◆ **EXERCISE INSTRUCTIONS**: Find every line in the entries that holds the string "EventType" and report it.

---------- ENTRIES SUPPLIED

(* ===== verification/OutboxMongoExample.v ===== *)
(** Concrete runs of the MongoDB outbox: what the theorems about all
    interleavings say of a race between two lists of pending events. *)

From stdpp Require Import base numbers list gmap strings sorting.
From S2P Require Import Prelude GoText Effects OutboxLastError OutboxEvent OutboxMongo OutboxMongoLifecycle OutboxMongoClaims OutboxMongoGuarantees OutboxMongoAlone.

Local Open Scope Z_scope.
Local Open Scope go_scope.

(** UUIDs written with one character between two others. *)
#[local] Instance example_platform : MongoPlatform := {|
  uuid_string u := [120; u; 120];
  uuid_parse s := match s with [_; u; _] => Some u | _ => None end;
  json_valid _ := true;
  redact s := s;
|}.

#[local] Instance example_laws : MongoPlatformLaws.
Proof. split; [done| |done]. intros u. reflexivity. Qed.

Definition example_repo : Repository :=
  from_ok {| repo_initialized := false; collectionName := []; tenantField := []; requireTenant := false;
             tenantModule := []; has_resolver := false |} (NewRepositoryWithContext true [] true).

Definition example_ctx : Ctx := ContextWithTenantID Background (txt "acme").

Definition example_event (id : uuid) : OutboxEvent :=
  {| ID := id; EventType := txt "order.created"; AggregateID := 122; Payload := [123; 125]; Status := [];
     Attempts := 0; PublishedAt := None; LastError := []; CreatedAt := zero_time; UpdatedAt := zero_time |}.

(** The steps: the calls in this order, a millisecond apart. *)
Definition example_step (lost : nat → fault) (k i : nat) : nat * choice :=
  (i, {| ch_resolve := None; ch_fault := lost k; ch_now := unix_epoch + (1 + Z.of_nat k) * Millisecond;
         ch_uuid := [1000 + Z.of_nat k]; ch_tenants := None |}).

Definition example_steps (lost : nat → fault) (order : list nat) : list (nat * choice) := imap (example_step lost) order.

(** Two events are created; two lists race for them; the winner's first event is
    published, the other one fails and is taken again. *)
Definition example_calls : list call :=
  [CallCreate example_ctx false (Some (example_event 97)); CallCreate example_ctx false (Some (example_event 98));
   CallListPending example_ctx 1; CallListPending example_ctx 2;
   CallMarkPublished example_ctx 97 (unix_epoch + Second); CallMarkFailed example_ctx 98 (txt "boom");
   CallResetForRetry example_ctx 5 (unix_epoch + Second)].

Definition example_order : list nat :=
  ([0; 0; 0; 1; 1; 1] ++ concat (replicate 9 [2; 3]) ++ replicate 12 3 ++ replicate 3 4 ++ replicate 5 5 ++ replicate 12 6)%nat.

Abbreviation example_run lost :=
  (world_at 3 example_repo example_calls (example_steps lost example_order) [] (length (example_steps lost example_order))).

Definition replied (_ : nat) : fault := Replied.

(** The reply to the first list's write is lost. *)
Definition one_lost (k : nat) : fault := if bool_decide (k = 16)%nat then ReplyLost else Replied.

Definition listed_ids (w : world answer (list bdoc) outcome) (i : nat) : option (list uuid) :=
  match th_rest <$> w_threads w !! i with Some (Done (Listed (Ok events))) => Some (ID <$> events) | _ => None end.

Lemma example_uuids lost : NoDup ((ch_uuid ∘ snd) <$> example_steps lost example_order).
Proof.
  unfold example_steps. rewrite fmap_imap. apply NoDup_alt. intros k1 k2 T. rewrite !list_lookup_imap.
  destruct (example_order !! k1), (example_order !! k2); simpl; try done. intros [= <-] [= E]. lia.
Qed.

Lemma example_starts lost : starts_ok 3 example_repo (example_steps lost example_order) [].
Proof. split; constructor. Qed.


(** [pending_event_handed_out_once] for the race. *)
Lemma pending_event_handed_out_once_witness :
  listed_ids (example_run replied) 2 = Some [97] ∧ listed_ids (example_run replied) 3 = Some [98] ∧
  ∀ events1 events2 e1 e2,
    listed example_calls (example_run replied) 2 example_ctx events1 →
    listed example_calls (example_run replied) 3 example_ctx events2 → e1 ∈ events1 → e2 ∈ events2 → ID e1 ≠ ID e2.
Proof.
  split; [vm_compute; reflexivity|]. split; [vm_compute; reflexivity|].
  assert (∀ j, j ∈ example_calls → purges j = false) as Hnp.
  { intros j Hj. repeat (apply elem_of_cons in Hj as [->|Hj]; [reflexivity|]). by apply elem_of_nil in Hj. }
  pose proof (pending_event_handed_out_once 3 example_repo example_calls (example_steps replied example_order) []
    ltac:(lia) ltac:(refine (bool_decide_unpack _ _); vm_compute; exact I) (example_uuids replied)
    (example_starts replied) Hnp) as Hdis.
  cbv zeta in Hdis. destruct Hdis as [_ Hdis]. intros events1 events2 e1 e2 H1 H2.
  exact (Hdis 2%nat 3%nat example_ctx example_ctx events1 events2 e1 e2 ltac:(lia) H1 H2 (or_introl eq_refl)).
Defined.

(** ** Calls on their own *)

(** The second event is the older one; the third is another tenant's. *)
Definition example_doc (id : uuid) (ms : Z) (tenant : text) : bdoc :=
  toBSON (normalizedCreateValues (example_event id) (unix_epoch + ms * Millisecond) tenant) (tenantField example_repo).

Definition example_coll : list bdoc :=
  [example_doc 97 20 (txt "acme"); example_doc 98 10 (txt "acme"); example_doc 99 5 (txt "other")].

Lemma example_well_formed d : d ∈ example_coll → well_formed example_repo d.
Proof.
  intros Hd. repeat (apply elem_of_cons in Hd as [->|Hd];
    [apply created_well_formed; [refine (bool_decide_unpack _ _); vm_compute; exact I|vm_compute; discriminate]|]).
  by apply elem_of_nil in Hd.
Qed.

(** [mongo_list_claims_oldest] with a limit of one: the older event is taken,
    the other one is left for the limit. *)
Lemma mongo_list_claims_oldest_witness :
  let sel := selection example_repo (txt "acme") (pending_filter []) 1 example_coll in
  sel = [example_doc 98 10 (txt "acme")] ∧
  (returns (exec example_repo) (calm_fresh example_coll) (ListPending example_repo example_ctx 1) example_coll (λ r s _,
    ∃ es T g, r = Ok es ∧ s = g <$> example_coll ∧ Forall2 event_for sel es ∧
      (∀ d, d ∈ sel → ∃ now, g d = claimed_doc T now d) ∧ (∀ d, d ∉ sel → g d = d))) ∧
  calm_fresh example_coll (example_step replied 0 0).2.
Proof.
  split; [vm_compute; reflexivity|]. split.
  - apply (mongo_list_claims_oldest example_repo eq_refl ltac:(refine (bool_decide_unpack _ _); vm_compute; exact I)
      example_ctx (txt "acme") eq_refl example_coll ltac:(refine (bool_decide_unpack _ _); vm_compute; exact I)
      (λ d Hd _, example_well_formed d Hd) 1). lia.
  - split; [done|]. intros d Hd. repeat (apply elem_of_cons in Hd as [->|Hd]; [vm_compute; discriminate|]).
    by apply elem_of_nil in Hd.
Defined.

(** [mongo_created_event_is_read_back] for a third event of the tenant. *)
Lemma mongo_created_event_is_read_back_witness :
  returns (exec example_repo) calm (Create example_repo example_ctx (Some (example_event 100))) example_coll (λ r s1 _,
    ∃ e, r = Ok e ∧ ID e = 100 ∧ AggregateID e = 122 ∧ EventType e = txt "order.created" ∧
      Payload e = [123; 125] ∧ Status e = OutboxStatusPending ∧ Attempts e = 0 ∧ length s1 = 4%nat ∧
      returns (exec example_repo) calm (GetByID example_repo example_ctx 100) s1 (λ r2 s2 _, s2 = s1 ∧ r2 = Ok (event_at_ms e))).
Proof.
  apply (mongo_created_event_is_read_back example_repo eq_refl ltac:(refine (bool_decide_unpack _ _); vm_compute; exact I)
    example_ctx (txt "acme") eq_refl (example_event 100) example_coll).
  - vm_compute. reflexivity.
  - refine (bool_decide_unpack _ _). vm_compute. exact I.
Defined.

(** The constructor checks only the syntax of the tenant field: a name that a
    document already uses is accepted, and the tenant then overwrites that field,
    so that no list finds the event. *)
Theorem reserved_tenant_field_accepted :
  ∃ repo, NewRepositoryWithContext true [WithTenantField mongoFieldStatus] true = Ok repo ∧
    field (toBSON (normalizedCreateValues (example_event 97) unix_epoch (txt "acme")) (tenantField repo)) mongoFieldStatus
    = BString (txt "acme").
Proof.
  exists (from_ok example_repo (NewRepositoryWithContext true [WithTenantField mongoFieldStatus] true)).
  split; vm_compute; reflexivity.
Qed.
(* ===== verification/DeadLetterLedger.v ===== *)
(** What one user of the dead letter queue does with the messages it takes.

    [hold o] describes a run that currently has message [o] in its hands: apart
    from it, everything taken was put back or reported, no message was retried
    beyond its budget, and every document was written under its own key.  The
    operations are specified by how they move the message in hand. *)

From stdpp Require Import base numbers list gmap strings.
From S2P Require Import Prelude GoText Backoff Effects DeadLetter.

Local Open Scope Z_scope.
Local Open Scope go_scope.

(** ** Keys *)

(** A tenant a key can be built for: none, or a valid segment. *)
Definition tenant_ok (t : text) : bool := (is_empty t || validateKeySegment t)%bool.

Lemma segment_no_colon s : validateKeySegment s = true → colon ∉ s.
Proof.
  unfold validateKeySegment. rewrite forallb_forall. intros H Hin%list_elem_of_In. by specialize (H _ Hin).
Qed.

Lemma validateSource_ok s : validateSource s = Ok tt ↔ s ≠ [] ∧ validateKeySegment s = true.
Proof. unfold validateSource. destruct s; simpl; [naive_solver|]. destruct (_ && _)%bool; naive_solver. Qed.

Lemma key_global h s : tenantScopedKeyForTenant h [] s = keyPrefix h ++ s.
Proof. done. Qed.

Lemma key_tenant h t s : t ≠ [] → validateKeySegment t = true →
  tenantScopedKeyForTenant h t s = keyPrefix h ++ t ++ colon :: s.
Proof. intros H1 H2. unfold tenantScopedKeyForTenant. by rewrite (proj2 (is_empty_false t) H1), H2. Qed.

(** Different tenants or sources have different queues. *)
Lemma key_inj h t s t' s' :
  tenant_ok t = true → tenant_ok t' = true → colon ∉ s → colon ∉ s' →
  tenantScopedKeyForTenant h t s = tenantScopedKeyForTenant h t' s' → t = t' ∧ s = s'.
Proof.
  unfold tenant_ok. intros Ht Ht' Hs Hs'.
  assert (Hno : ∀ u v : text, colon ∉ u → u ≠ v ++ colon :: s ∧ u ≠ v ++ colon :: s') by (intros u v H; split; intros ->; apply H; set_solver).
  destruct t as [|a t], t' as [|a' t']; simpl in Ht, Ht'.
  - rewrite !key_global. by intros ->%app_inv_head.
  - rewrite key_global, key_tenant by done. intros E%app_inv_head. by edestruct (Hno s (a' :: t')) as [_ []].
  - rewrite key_global, key_tenant by done. intros E%app_inv_head. symmetry in E.
    by edestruct (Hno s' (a :: t)) as [[] _].
  - rewrite !key_tenant by done. intros E%app_inv_head.
    apply (f_equal (split_first colon)) in E.
    rewrite !split_first_app in E by (by apply segment_no_colon). by simplify_eq.
Qed.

--------------------

◆ **THE COMPLETED TASK**:
  {| ID := id; EventType := txt "order.created"; AggregateID := 122; Payload := [123; 125]; Status := [];
    ∃ e, r = Ok e ∧ ID e = 100 ∧ AggregateID e = 122 ∧ EventType e = txt "order.created" ∧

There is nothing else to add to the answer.